Approval of the study was obtained from the ethics committee of the Faculty of Tropical Medicine, Bangkok (MUTM 2007-111), and the Oxford Tropical Research Ethics Committee (OxTREC 017-07).

Matching.

Pregnant women with a viable singleton pregnancy in the second or third trimester with P. falciparum monoinfection or mixed (P. falciparum and P. vivax) infection, a field-sample hematocrit of more than 25%, and no signs of severe malaria were eligible for inclusion. Every pregnant woman was matched prospectively to a nonpregnant woman (confirmed by urine test) presenting with falciparum malaria by age, parasitemia, smoking, raised measured temperature (≥37.5°C) on admission, and history of fever in the last 2 days. Before enrolment, the purpose of the study was explained in the patient's own language and written consent was obtained (by thumb print if she was unable to read or write). A full medical history and physical examination were carried out, and baseline blood samples were taken.

DHA-PPQ dosing regimen.

The patients were treated with a total dose of 6.4 mg/kg of body weight DHA and 51.2 mg/kg PPQ (one DHA-PPQ tablet contained 40/320 mg of DHA/PPQ; Holleypharm, People's Republic of China). The combination was given with water every 24 h, i.e., at 0, 24, and 48 h, under direct observation. The amount of tablets was calculated from the actual weight of the (pregnant) woman, and the tablets were divided to the nearest quarter.

Sampling regimen.

Blood samples (2 ml) were obtained from a catheter inserted in a vein and were taken into 1-ml lithium heparin tubes (for PPQ) and 1-ml prechilled sodium fluoride-potassium oxalate tubes (for DHA) at baseline (before the first dose) and at hours 0.5, 1.5, 4, 8 (before the 2nd dose), 24.5, 25.5, 28, and 32 (before the third dose), and 48.25, 48.5, 49, 50, 51, 52, 54, 56, 60, and 72. The catheter was removed, and additional samples were taken for PPQ by venous puncture at days 5, 7, 14, 21, 28, 35, 42, 49, 56, 63, 77, and 84. Whole-blood samples for PPQ drug concentrations were centrifuged at room temperature at 1,500 to 2,000 × g for 10 min to obtain plasma. Immediately after centrifugation, the plasma was transferred into a screw-cap cryovial and frozen at −20°C in a laboratory freezer. Within 2 months the frozen plasma samples were transferred to a −80°C freezer. Blood samples for DHA analysis were placed on wet ice and processed immediately after collection. Whole blood was centrifuged at 4°C at 2,000 × g for 7 min to obtain plasma, transferred into a screw-cap cryovial, and frozen in liquid nitrogen. The sampling and storage times were recorded, and a note made in the case of visible hemolysis. All samples were analyzed at the Clinical Pharmacology Laboratory, MORU, Bangkok, Thailand. Plasma DHA and PPQ concentrations were analyzed by liquid chromatography-mass spectrometry (LC-MS).

Pharmacokinetic analysis.

Individual concentration-time data were evaluated using a noncompartmental analysis approach in WinNonlin version 5.3 (Pharsight Corporation, CA). Total exposure up to the last measured concentration (AUC0-last) was calculated using the linear trapezoidal method for ascending concentrations and the logarithmic trapezoidal method for descending concentrations. Drug exposure was extrapolated from the last observed concentration to time infinity by ClastZ for each individual subject to compute total drug exposure (AUC0-∞). The terminal elimination half-life (t1/2) was estimated by log-linear regression of at least three observed concentrations in the terminal elimination phase. Maximum concentration (Cmax) and time to maximum concentration (Tmax) were taken directly from the observed data. Apparent volume of distribution (VZ/F) and oral clearance (CL/F) were computed individually according to standard procedures.

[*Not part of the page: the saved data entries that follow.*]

(** X15.  After any sequence of add_input calls on a fresh AIChat, run_ai
    sends one request: model gpt-3.5-turbo, temperature 0.5, n = 1, and as
    messages the system instruction followed by the added messages in the
    order they were added.  It raises when the endpoint does and otherwise
    returns the endpoint's response. *)
Theorem run_ai_sends_every_added_input_in_order
    (w : World) (c : OpenAI) (ds : list message) :
  let chat := fold_left add_input ds (AIChat_init c) in
  let req := {| req_model := "gpt-3.5-turbo";
                req_messages := system_message :: ds;
                req_temperature := 0.5;
                req_n := 1 |} in
  run_ai w chat =
  ([EvChatCreate req],
   match chat_completions_create w req with
   | inl why => Raise (OpenAIError why)
   | inr response => Return (response, chat)
   end).
Proof.
  intros chat req. unfold run_ai, chat_create.
  destruct (fold_add_input_settings ds (AIChat_init c)) as (Hm & Ht & Hn).
  fold chat in Hm, Ht, Hn. rewrite Hm, Ht, Hn.
  assert (Hi : inputs chat = system_message :: ds).
  { subst chat. rewrite inputs_fold_add_input. reflexivity. }
  rewrite Hi. fold req.
  change {| req_model := model (AIChat_init c);
            req_messages := system_message :: ds;
            req_temperature := temperature (AIChat_init c);
            req_n := num_of_responses (AIChat_init c) |} with req.
  destruct (chat_completions_create w req); reflexivity.
Qed.

(** X16.  _get_body makes exactly one request, with the ten second timeout,
    whatever comes of it; it raises AttributeError exactly when the page was
    fetched and the parsed document has no element named [text_class], and
    returns an element's text exactly when the document has such an
    element. *)
Theorem _get_body_raises_AttributeError_iff_element_missing
    (w : World) (self : News) (u features text_class : string) :
  trace (_get_body w self u features text_class) = [EvRequest u 10] /\
  (result (_get_body w self u features text_class) = Raise AttributeError <->
   exists text, requests_get w u 10 = inr text /\
                find text_class (bsoup w text features) = None) /\
  (forall story,
      result (_get_body w self u features text_class) = Return story <->
      exists text el, requests_get w u 10 = inr text /\
                      find text_class (bsoup w text features) = Some el /\
                      get_text el = story).
Proof.
  unfold _get_body, _get_soup, requests_dot_get, dot_text.
  destruct (requests_get w u 10) as [why | text].
  - split; [reflexivity |]. split.
    + split; [discriminate | intros (text & H & _); discriminate H].
    + intros story. split; [discriminate | intros (text & el & H & _); discriminate H].
  - unfold bind; simpl.
    destruct (find text_class (bsoup w text features)) as [el |] eqn:Hfind; simpl.
    + split; [reflexivity |]. split.
      * split; [discriminate |].
        intros (text' & [= <-] & H). congruence.
      * intros story. split.
        -- intros [= <-]. exists text, el. repeat split; assumption.
        -- intros (text' & el' & [= <-] & H & <-). congruence.
    + split; [reflexivity |]. split.
      * split; [| reflexivity]. intros _. exists text. split; [reflexivity | assumption].
      * intros story. split; [discriminate |].
        intros (text' & el & [= <-] & H & _). congruence.
Qed.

Observed DHA and PPQ exposure, Tmax, and Cmax were computed after every dose. Residual PPQ exposure from doses one and two could not be accurately subtracted from the PPQ exposure of the last dose because of its multicompartment pharmacokinetics and a long terminal elimination half-life. Therefore, the total dose of PPQ base (i.e., the sum of the three doses) was used as the input dose together with all observed concentration-time data in the noncompartmental analysis of PPQ to compute pharmacokinetic parameters. DHA has a short terminal elimination half-life, and dense samples suitable for noncompartmental analysis were collected after the last dose. Therefore, observed concentration-time data from the last dose was used in the noncompartmental analysis of DHA to compute pharmacokinetic parameters.

Statistical analysis.

Data were described using the statistical program SPSS for Windows version 18 (Predictive Analytics SoftWare, United States) and EpiInfo (Centers for Disease Control and Prevention). Continuous data were compared by Student's t test or the Mann-Whitney U test. Treatment efficacy was compared by Kaplan-Meier survival analysis.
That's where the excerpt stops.